Finally, incubation with either MβCD (Fig. 1D) or filipin (Fig. 1E) completely abolished pseudopod retraction by PMNLs in response to fluid shear exposure. Specifically, these cells exhibited cyclical extension and retraction of pseudopods characterized by fluctuating cell length indices that were independent of shear stress exposure.

Benzyl alcohol counteracts the blocking effects of membrane cholesterol enrichment on PMNL shear-responses.

Leukocytes incubated with cholesterol:MβCD conjugates followed by BnOH exhibited significantly (P < 0.02) elevated cholesterol levels in their membranes compared with untreated cells. Observed increases in membrane cholesterol content were solely attributed to treatment of cells with cholesterol:MβCD since incubation of PMNLs with BnOH alone had no effect on membrane cholesterol level (data not shown).
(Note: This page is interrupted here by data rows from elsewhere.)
(* ===== verification/DiskDriver.v ===== *)
(** The file system's view of the block driver: VirtIOBlockDevice::read of
    kernel/drivers/virtio/blk.cpp implements the interface [DiskLaws] the ext2 theorems
    are proved against.

    The driver needs its buffers in contiguous physical memory ([ContiguousHeap]). *)

From S2P Require Import Prelude Monad Memory Sv48 Machine Layout Stdio Heap KAlloc Allocator Client Dma LinearHeap Virtio VirtioDevice VirtioInit VirtioBlk Ext2.

(** Reads of the file system go to the driver object. *)
#[export] Instance block_driver `{Mmio} : BlockDevice := VirtIOBlockDevice_read.

Section driver.
Context `{A : Allocator} {DM : DeviceMemory A} {CH : ContiguousHeap A} {H : Mmio} (base : Z) (d : vdevice).
Context {VR : VirtioRegisters H base d} (disk : Z → Z) (capacity : Z) {VD : VirtioDisk H base d VR disk capacity}.
Context (Hdisk : ∀ x, 0 ≤ disk x < 256) (Hcap : 2 ^ 34 + 2 ^ 21 ≤ capacity).
Context (this q : Z).

(** The registers, the object and the queue. *)
Definition driver_memory (x : Z) : Prop := device_va x ∨ range this 24 x ∨ range q 6672 x.

Record driver_ready (s : kstate) : Prop := DriverReady {
  dr_live : ∃ seen, block_live base d this q seen s;
  dr_frontier : stable s frontier;
  dr_registers x : device_va x → stable s x
}.

(** The partition of the root file system begins at 1 MiB. *)
Definition partition (x : Z) : Z := disk (x + 512 * 2048).

Definition sectors (length : Z) : Z := 512 * (length / 512 + 1).
Definition driver_cost (length : Z) : Z := Z.max 0 (sectors length) + 568.

Lemma sectors_bounds length : 0 ≤ length → length < sectors length ≤ length + 512 ∧ 512 ≤ sectors length.
Proof using Type. intros Hl. unfold sectors. zlia. Qed.

Lemma live_keeps P s s' seen :
  keeps P s s' → (∀ x, driver_memory x → ¬ P x) → (∀ x, device_va x → stable s x) →
  block_live base d this q seen s → block_live base d this q seen s'.
Proof using Type.
  intros K HP Hdv [[Ho Hr Hc] Hq Hqo Hap Hs Hi (qd & qa & qu & Cd & Ca & Cu & Hv)].
  assert (∀ n va, (∀ x, range va (Z.of_nat n) x → owned s x ∧ driver_memory x) → vload n s' va = vload n s va) as Hl.
  { intros n va Hx. apply (vload_keeps n P s s' va K). intros x Hr'. destruct (Hx x Hr') as [H1 H2].
    split; [by apply owned_stable|by apply HP]. }
  assert (∀ x, range this 24 x → driver_memory x) as D1 by (unfold driver_memory; tauto).
  assert (∀ x, range q 6672 x → driver_memory x) as D2 by (unfold driver_memory; tauto).
  split.
  - split; [by apply (owned_range_keeps P s)|rewrite Hl; [done|]|rewrite Hl; [done|]];
      intros x Hx; (split; [apply Ho|apply D1]); unfold range in *; lia.
  - rewrite Hl; [done|]. intros x Hx. split; [apply Ho|apply D1]; unfold range in *; lia.
  - by apply (owned_range_keeps P s).
  - done.
  - done.
  - rewrite Hl; [done|]. intros x Hx. split; [apply Hqo|apply D2]; unfold range, avail_idx_offset, avail_offset in *; lia.
  - exists qd, qa, qu.
    assert (view (pmem s') = view (pmem s)) as ->.
    { apply view_window. intros a Ha. apply base_device in Ha.
      assert (device_va (a + VIRTUAL_OFFSET)) as Hd by (unfold device_va; by replace (a + VIRTUAL_OFFSET - VIRTUAL_OFFSET) with a by lia).
      pose proof (kp_byte _ _ _ K _ (Hdv _ Hd) (HP _ (or_introl Hd))) as E. unfold vbyte in E.
      rewrite !resolve_window in E by (unfold device_addr, WINDOW_SIZE in *; lia).
      by replace (a + VIRTUAL_OFFSET - VIRTUAL_OFFSET) with a in E by lia. }
    split_and!; [eapply contiguous_keeps; [exact K| |exact Cd]|eapply contiguous_keeps; [exact K| |exact Ca]|
      eapply contiguous_keeps; [exact K| |exact Cu]|done];
      intros x Hx; apply owned_stable, Hqo; unfold range, avail_offset, used_offset, USED_SIZE in *; lia.
Qed.

Lemma ready_keeps' P s s' :
  keeps P s s' → (∀ x, driver_memory x → ¬ P x) → driver_ready s → driver_ready s'.
Proof using Type.
  intros K HP [[seen BL] Hf Hd]. split.
  - exists seen. by apply (live_keeps P s).
  - by apply (kp_stable _ _ _ K).
  - intros x Hx. by apply (kp_stable _ _ _ K), Hd.
Qed.

Lemma ready_same s s' : same_mem s s' → driver_ready s → driver_ready s'.
Proof using Type.
  intros SM [[seen BL] Hf Hd].
  assert (∀ x, stable s' x ↔ stable s x) as Hst by (intros x; symmetry; by apply stable_proper).
  assert (∀ x, owned s' x ↔ owned s x) as How by (intros x; symmetry; by apply owned_proper).
  assert (∀ x, resolve s' x = resolve s x) as Hr by (intros x; symmetry; by apply resolve_proper).
  assert (∀ n va, vload n s' va = vload n s va) as Hl.
  { intros n va. apply vload_ext. intros i _. symmetry. by apply vbyte_proper. }
  assert (∀ p n pa, contiguous s p n pa → contiguous s' p n pa) as Hc.
  { intros p n pa C i Hi. rewrite Hr. by apply C. }
  split; [|by apply Hst|intros x Hx; by apply Hst, Hd].
  destruct BL as [[Ho Hrg Hcf] Hq Hqo Hap Hs Hi (qd & qa & qu & Cd & Ca & Cu & Hv)].
  exists seen. split; [split| | | | | |]; rewrite ?Hl; try done.
  - intros x Hx. by apply How, Ho.
  - intros x Hx. by apply How, Hqo.
  - exists qd, qa, qu. rewrite (sm_pmem _ _ SM). split_and!; [by apply Hc..|done].
Qed.

(** The sectors a read fetches, and the place of its first byte in them. *)
Lemma sector_arith offset length :
  0 ≤ offset → 0 ≤ length → offset + length ≤ 2 ^ 34 → offset mod 512 + length mod 512 ≤ 512 →
  let o := offset + 512 * 2048 in
  offset ⊞ 512 * 2048 = o ∧ u32 (o / 512) = o / 512 ∧ o mod 512 = offset mod 512 ∧
  512 * (o / 512) + sectors length ≤ capacity ∧ offset mod 512 + length ≤ sectors length ∧
  512 * (o / 512) + offset mod 512 = o.
Proof using Hcap.
  intros H1 H2 H3 H4 o. unfold o, sectors. clear o. change (2 ^ 34) with 0x400000000 in *. change (2 ^ 21) with 0x200000 in *.
  rewrite u64_small by lia. split_and!; [done|rewrite u32_small; zlia|zlia..].
Qed.

(** The buffer a read fetches its sectors into: what the request to the device needs. *)
Lemma temp_read_ok b s o temp length sector s1 seen :
  budget b s → driver_ready s → 0 ≤ length → sectors length + 568 ≤ b →
  kalloc (sectors length) s = Done temp s1 → budget (b - sectors length - 16) s1 → fresh (sectors length) temp s s1 →
  block_live base d this q seen s → 512 * u32 sector + sectors length ≤ capacity →
  VirtioBlk.read_ok capacity this q sector (sectors length) temp (emit o s1).
Proof using All.
  intros Hb [_ Hf Hd] Hl Hle E Hb1 Fr BL Hcap'. pose proof (sectors_bounds length Hl) as Hs.
  pose proof (budget_bounded b s Hb) as Hbd.
  assert (∀ p n, owned_range s p n → disjoint_range p n temp (sectors length)) as Hdis.
  { intros p n Ho x Hx Hx'. apply (fr_new _ _ _ _ Fr x Hx'). by apply owned_stable, Ho. }
  split.
  - split; [simpl in *; lia|]. unfold sectors. rewrite Z.mul_comm. by apply Z.mod_mul.
  - done.
  - intros x Hx. apply (owned_proper _ _ (same_mem_emit o s1) x x eq_refl). by apply (fr_owned _ _ _ _ Fr).
  - apply Hdis, BL.
  - apply Hdis, BL.
  - by apply (alloc_contiguous b (sectors length) s temp s1 Hb Hf ltac:(lia) ltac:(lia)).
  - intros p s' Ep. destruct (alloc_contiguous (b - sectors length - 16) 536 (emit o s1) p s') as [pa C].
    + by apply budget_emit.
    + apply (stable_proper _ _ (same_mem_emit o s1) _ _ eq_refl). by apply (kp_stable _ _ _ (fr_keeps _ _ _ _ Fr)).
    + lia.
    + lia.
    + done.
    + exists pa. intros i Hi. apply C. lia.
Qed.

Lemma driver_read_ok b s offset length buffer :
  budget b s → driver_ready s → 0 ≤ length → driver_cost length ≤ b → 0 ≤ offset →
  offset mod 512 + length mod 512 ≤ 512 → offset + length ≤ 2 ^ 34 →
  owned_range s buffer length → (∀ x, range buffer length x → ¬ driver_memory x) →
  wp (VirtIOBlockDevice_read this offset length buffer) (λ r s', r = 0 ∧ budget (b - driver_cost length) s' ∧
    driver_ready s' ∧ keeps (λ x, range buffer length x ∨ driver_memory x) s s' ∧
    ∀ i, 0 ≤ i < length → vbyte s' (buffer + i) = partition (offset + i)) s.
Proof using All.
  intros Hb DR Hl Hle Ho Hmod Hend Hown Hcl.
  destruct (sector_arith offset length Ho Hl Hend Hmod) as (E1 & E2 & E3 & E4 & E5 & E6).
  pose proof (sectors_bounds length Hl) as Hs. unfold driver_cost in *. pose proof (budget_bounded b s Hb) as Hbd.
  assert (0 ≤ offset mod 512 < sectors length) as Hm.
  { clear - Hs. pose proof (Z.mod_pos_bound offset 512 ltac:(lia)). lia. }
  unfold VirtIOBlockDevice_read. apply wp_bind, wp_log; [done|]. intros o1. cbv zeta. rewrite E1, E3.
  assert (u64 (512 * (length / 512 ⊞ 1)) = sectors length) as ->.
  { unfold sectors in *. change (2 ^ 31) with 0x80000000 in *. rewrite (u64_small (length / 512 + 1)), u64_small; zlia. }
  assert (u64 ((length / 512 ⊞ 1) * 512) = sectors length) as ->.
  { unfold sectors in *. change (2 ^ 31) with 0x80000000 in *. rewrite (u64_small (length / 512 + 1)), u64_small; zlia. }
  pose proof (budget_emit b o1 s Hb) as Hb0. pose proof (ready_same _ _ (same_mem_emit o1 s) DR) as DR0.
  pose proof (keeps_emit nowhere o1 s) as K0. set (s0 := emit o1 s) in *.
  destruct (kalloc_fresh b (sectors length) s0 Hb0) as (temp & s1 & E & Hb1 & Fr); [lia|lia|].
  eapply wp_bind_done; [exact E|]. apply wp_bind, wp_log; [done|]. intros o2.
  pose proof (fr_keeps _ _ _ _ Fr) as K1. pose proof (keeps_emit nowhere o2 s1) as K2.
  destruct (dr_live _ DR0) as [seen BL0].
  pose proof (temp_read_ok b s0 o2 temp length ((offset + 512 * 2048) / 512) s1 seen Hb0 DR0 Hl ltac:(lia) E Hb1 Fr BL0
    ltac:(by rewrite E2)) as RO.
  assert (block_live base d this q seen (emit o2 s1)) as BL2.
  { apply (live_keeps nowhere s0); [by apply (keeps_trans _ _ s1)|by intros ? ? []|apply DR0|done]. }
  assert (budget (b - sectors length - 16) (emit o2 s1)) as Hb2 by by apply budget_emit.
  assert (keeps nowhere s (emit o2 s1)) as K02 by (eapply keeps_trans; [exact K0|eapply keeps_trans; [exact K1|exact K2]]).
  assert (owned_range (emit o2 s1) temp (sectors length)) as Ht2 by apply RO.
  assert (∀ x, range temp (sectors length) x → ¬ stable s x) as Hnew.
  { intros x Hx Hst. apply (fr_new _ _ _ _ Fr x Hx). by apply (kp_stable _ _ _ K0). }
  set (s2 := emit o2 s1) in *.
  apply wp_bind, (wp_read_blocks base d disk capacity (b - sectors length - 16) s2 this q seen); [done|lia|done|done|].
  intros s3 [Hb3 BL3 K3 V3]. change (0 <? 0) with false. cbv iota.
  pose proof (owned_range_keeps _ _ _ _ _ K3 Ht2) as Ht3. pose proof (owned_range_keeps _ _ _ _ _ K3 (owned_range_keeps _ _ _ _ _ K02 Hown)) as Hown3.
  rewrite (owned_range_add s3 temp (sectors length)) by ((apply (budget_0 _ _ Hb3); clear - Hle Hs; lia) || exact Ht3 || (clear - Hm; lia)).
  apply wp_bind, (wp_memcpy (b - sectors length - 16 - 552)); [done|lia|simpl in *; lia|exact Hown3| |].
  { intros x Hx. assert (range temp (sectors length) x) as Hx' by (unfold range in *; lia).
    split; [by apply owned_stable, Ht3|]. intros Hxb. by apply (Hnew x Hx'), owned_stable, Hown. }
  intros s4 Hb4 K4 _ _ V4. apply wp_ret.
  assert (keeps (λ x, range buffer length x ∨ driver_memory x) s s4) as K.
  { apply (keeps_comp (λ x, range temp (sectors length) x ∨ driver_memory x) (range buffer length) _ s s3 s4).
    - apply (keeps_comp nowhere _ _ s s2 s3 K02 K3). unfold read_mem, driver_memory. intros x _ [[]|Hx]. tauto.
    - exact K4.
    - intros x Hx [[Hx'|Hx']|Hx']; [by destruct (Hnew x Hx')|by right|by left]. }
  split; [done|]. split; [by replace (b - (Z.max 0 (sectors length) + 568)) with (b - sectors length - 16 - 552) by lia|].
  split; [|split; [done|]].
  - split.
    + exists (u16 (seen + 1)). apply (live_keeps (range buffer length) s3); [done|by intros x Hx Hx'; apply (Hcl x)| |done].
      intros x Hx. apply (kp_stable _ _ _ K3), (kp_stable _ _ _ K02), DR, Hx.
    + apply (kp_stable _ _ _ K), DR.
    + intros x Hx. apply (kp_stable _ _ _ K), DR, Hx.
  - intros i Hi. rewrite V4 by done. rewrite <- Z.add_assoc, V3 by lia. unfold partition. rewrite E2. f_equal. lia.
Qed.

(** C14: read of the block device returns 0 with the bytes of the partition in the
    caller's buffer: the sectors around them are fetched into a temporary block and the
    wanted bytes copied out of it.  This is so as long as the bytes asked for end within
    the length / 512 + 1 sectors that are fetched (the condition on the remainders) and
    below 2^34 bytes.  Of the memory in use only the buffer, the driver's
    own object, its queue and the device registers change, and the driver can serve the
    next read. *)
Theorem virtio_read_correct b s offset length buffer :
  budget b s → driver_ready s → 0 ≤ length → driver_cost length ≤ b → 0 ≤ offset →
  offset mod 512 + length mod 512 ≤ 512 → offset + length ≤ 2 ^ 34 →
  owned_range s buffer length → (∀ x, range buffer length x → ¬ driver_memory x) →
  ∃ s', VirtIOBlockDevice_read this offset length buffer s = Done 0 s' ∧
    budget (b - driver_cost length) s' ∧ driver_ready s' ∧
    keeps (λ x, range buffer length x ∨ driver_memory x) s s' ∧
    ∀ i, 0 ≤ i < length → vbyte s' (buffer + i) = partition (offset + i).
Proof using All.
  intros Hb DR Hl Hle Ho Hmod Hend Hown Hcl.
  destruct (wp_inv _ _ _ (driver_read_ok b s offset length buffer Hb DR Hl Hle Ho Hmod Hend Hown Hcl))
    as (r & s' & E & -> & H'). by exists s'.
Qed.

(** The interface of the file system. *)
Program Definition driver_laws : DiskLaws partition this := {|
  driver := driver_memory; ready := driver_ready; read_cost := driver_cost
|}.
Next Obligation. intros n. unfold driver_cost. lia. Qed.
Next Obligation. intros x. apply Hdisk. Qed.
Next Obligation.
  intros s x [[seen BL] _ Hd] [Hx|[Hx|Hx]]; [by apply Hd| |].
  - apply owned_stable. by apply (bo_owned _ _ _ (bl_object _ _ _ _ _ _ BL)).
  - apply owned_stable. by apply (bl_owned _ _ _ _ _ _ BL).
Qed.
Next Obligation. intros P s s'. apply ready_keeps'. Qed.
Next Obligation. intros v s. by apply ready_same. Qed.
Next Obligation.
  intros b s offset length buffer Hb DR Hl Hle Ho Hmod Hend Hown Hcl.
  destruct (wp_inv _ _ _ (driver_read_ok b s offset length buffer Hb DR Hl Hle Ho Hmod Hend Hown Hcl)) as (r & s' & E & _ & H').
  by exists r, s'.
Qed.
End driver.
In terms of the effects of these chemical agents on the PMNL responses to flow, whereas naïve PMNLs exhibited pseudopod retraction with significant (P < 0.05) reductions in length indices after 1 and 2 min of shear exposure (relative to their length indices at flow onset), cells in the presence of 2 mM BnOH exhibited similar cell lengths throughout the 2-min shear exposure (Fig. 2A). Similar to trends from our prior experiments (Fig. 1C), preincubation with 2 μg/ml cholesterol:MβCD conjugates altered the responses of PMNLs to shear stress. Again, pseudopod activity of cholesterol-treated PMNLs under flow stimulation was characterized by an initial retraction for 1 min followed by extension of new pseudopods. Moreover, the initial period of pseudopod retraction was associated with significant (P < 0.05) reductions in cell length indices relative to those at the onset of flow (Fig. 2B).

Fig. 2.

Membrane fluidizers selectively recover impaired shear-responses of migrating PMNLs after membrane cholesterol enrichment. A and B: pseudopod activity of adherent PMNLs exposed to 2 dyn/cm2 shear stress in the absence (UT; ●) or presence of 2 mM BnOH (▵), 2 μg/ml cholesterol:MβCD (CH; □), 2 μg/ml CH + 2 mM BnOH (X), 2 μg/ml CH + 7 mM BnOH (◊) or 2 μg/ml CH + 15 mM BnOH (○). n = 3 (≥9 PMNLs analyzed for each sample). *,§,+,#P < 0.05 compared with the major axis lengths at the flow onset under each condition.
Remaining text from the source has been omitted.